----- Extracted data

Notation spawn_manager := (start_manager switch destroy time_now nn mctx_set child_name).
Lemma start_manager_fails block a A s (y : pth_attr_st) func n d : no_memory block -> a_stacksize y = MANAGER_STACKSIZE * 1024 -> a_stackaddr y = 0 ->
  self (world_of (dn s)) = Some n -> natives (world_of (dn s)) !! n = Some d -> ss A = ss (na (dn s)) ->
  exists s', spawn_manager block a func (with_attrs (put_a a y A) s) = Ok (None, s') /\
    world_of (dn s') = world_of (dn s) /\ manager_request s' = manager_request s.
Proof.
  intros Hb Hsz Had Hself Hd HA. set (s0 := with_attrs (put_a a y A) s). unfold start_manager.
  rewrite (bind_run _ _ s0 None s0).
  2:{ unfold pth_spawn_cb. rewrite (bind_run get _ _ _ _ eq_refl). cbv zeta. erewrite (bind_run (x ← _; mret _)).
      2:{ rewrite (bind_run _ _ _ _ _ (onda_run (get_a a) s0 _ _ (get_a_run a y _ (lookup_insert_eq _ _ _)))). reflexivity. }
      cbv beta iota. rewrite Hsz, Had.
      rewrite (bind_run _ _ _ _ _ (onda_run _ _ None (na (dn s0)) (alloc_fails block _ (MANAGER_STACKSIZE * 1024) Hb eq_refl))). done. }
  rewrite (bind_run (modify _) _ s0 tt (set_manager_thread None s0) eq_refl). set (s1 := set_manager_thread None s0).
  assert (world_of (dn s1) = world_of (dn s)) as Hw by (unfold world_of, s1, s0; cbn; by rewrite HA).
  assert (ondn current_tid s1 = Ok (tid d, s1)) as Et.
  { unfold ondn, zoom, current_tid. rewrite (bind_run _ _ (dn s1) (n, d) (dn s1)); [by destruct s1|].
    apply onnw_same, my_descr_run; by rewrite Hw. }
  eexists. erewrite bind_run; [split; [reflexivity|]|].
  2:{ unfold setup_release. erewrite (bind_run (t ← _; _)); [|rewrite (bind_run _ _ _ _ _ Et); reflexivity].
      erewrite (bind_run (onda _)). 2:{ apply onda_run. unfold pth_attr_destroy. rewrite (bind_run _ _ _ _ _ (get_a_run a y _ (lookup_insert_eq _ _ _))). reflexivity. }
      reflexivity. }
  split; [exact Hw|done].
Qed.

Lemma initialize_fails init block s n d (b : bool) a junk l text rest m y : no_memory block -> init (dn s) = Ok (b, dn s) ->
  self (world_of (dn s)) = Some n -> natives (world_of (dn s)) !! n = Some d ->
  attr_mallocs (na (dn s)) = Some (a, junk) :: l -> length (a_name junk) = PTH_TCB_NAMELEN ->
  manager_name <> 0 -> strs (na (dn s)) !! manager_name = Some (text ++ 0 :: rest) -> Forall (fun c => c <> 0) text ->
  pth_main (ss (na (dn s))) = Some m -> tds s !! m = Some y ->
  td_report_events y = 0 \/ Z.land (__td_eventmask TD_CREATE) (Z.lor (ev_word0 (threads_events s)) (ev_word0 (eventmask (td_events y)))) <> 0 ->
  exists s1, __pthread_initialize_manager switch destroy time_now nn mctx_set child_name wait_restart sig_debug manager_name manager_func manager_event_func
     init true block s = Ok (0, s1) /\ world_of (dn s1) = world_of (dn s) /\ manager_request s1 = manager_request s.
Proof.
  intros Hb Hinit Hself Hd Hm Hn H0 Hs Ht Hmain Hy Hev. unfold __pthread_initialize_manager.
  rewrite (bind_run _ _ s b s) by (unfold ondn, zoom; rewrite Hinit; by destruct s). cbn [negb].
  rewrite (bind_run _ _ s (Some n) s) by (apply ondw_same; by rewrite <- Hself). rewrite (bind_run get _ _ _ _ eq_refl).
  set (A := set_attr_mallocs l (na (dn s))). set (x0 := initial (pth_default_stacksize (dn s)) junk).
  assert (onda (pth_attr_new (pth_default_stacksize (dn s))) s = Ok (Some a, with_attrs (put_a a x0 A) s)) as Enew
    by exact (onda_run _ s _ _ (pth_attr_new_run _ _ a junk l Hm Hn)).
  rewrite (bind_run _ _ _ _ _ Enew). clear Enew.
  assert (length (a_name x0) = PTH_TCB_NAMELEN) as Hl0 by (cbn; by rewrite length_drop, Hn).
  destruct (manager_attrs_run a A s x0 text rest H0 Hs Ht Hl0 eq_refl) as (z & Ea & Hsz & Had).
  rewrite (bind_run _ _ _ _ _ Ea), (bind_run get _ _ _ _ eq_refl). set (s2 := with_attrs (put_a a z A) s).
  rewrite (bind_run _ _ s2 m s2) by by (cbn; rewrite Hmain). rewrite (bind_run (get_td m) _ s2 y s2)
    by (unfold get_td; rewrite (bind_run get _ _ _ _ eq_refl); cbn; by rewrite Hy).
  destruct (start_manager_fails block a A s z (if bool_decide (td_report_events y = 0) then manager_func else manager_event_func) n d)
    as (s' & E & Hw & Hr); try done. fold s2 in E. exists s'.
  rewrite (bind_run (if bool_decide _ then _ else _) _ s2 false s'); [by split|].
  case_bool_decide as He.
  - by rewrite (bind_run _ _ _ _ _ E).
  - destruct Hev as [|Hev]; [done|]. cbv zeta. rewrite (bind_run (word_of (threads_events s2) (__td_eventword TD_CREATE)) _ s2 (ev_word0 (threads_events s)) s2 eq_refl),
      (bind_run (word_of (eventmask (td_events y)) (__td_eventword TD_CREATE)) _ s2 (ev_word0 (eventmask (td_events y))) s2 eq_refl), bool_decide_eq_false_2 by done. by rewrite (bind_run _ _ _ _ _ E).
Qed.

----------

Problem to work on → Set down the lines above as they stand, starting with the first line and ending with the line that contains "Lemma start_manager_fails block".

Solution to the exercise →
Notation spawn_manager := (start_manager switch destroy time_now nn mctx_set child_name).
Lemma start_manager_fails block a A s (y : pth_attr_st) func n d : no_memory block -> a_stacksize y = MANAGER_STACKSIZE * 1024 -> a_stackaddr y = 0 ->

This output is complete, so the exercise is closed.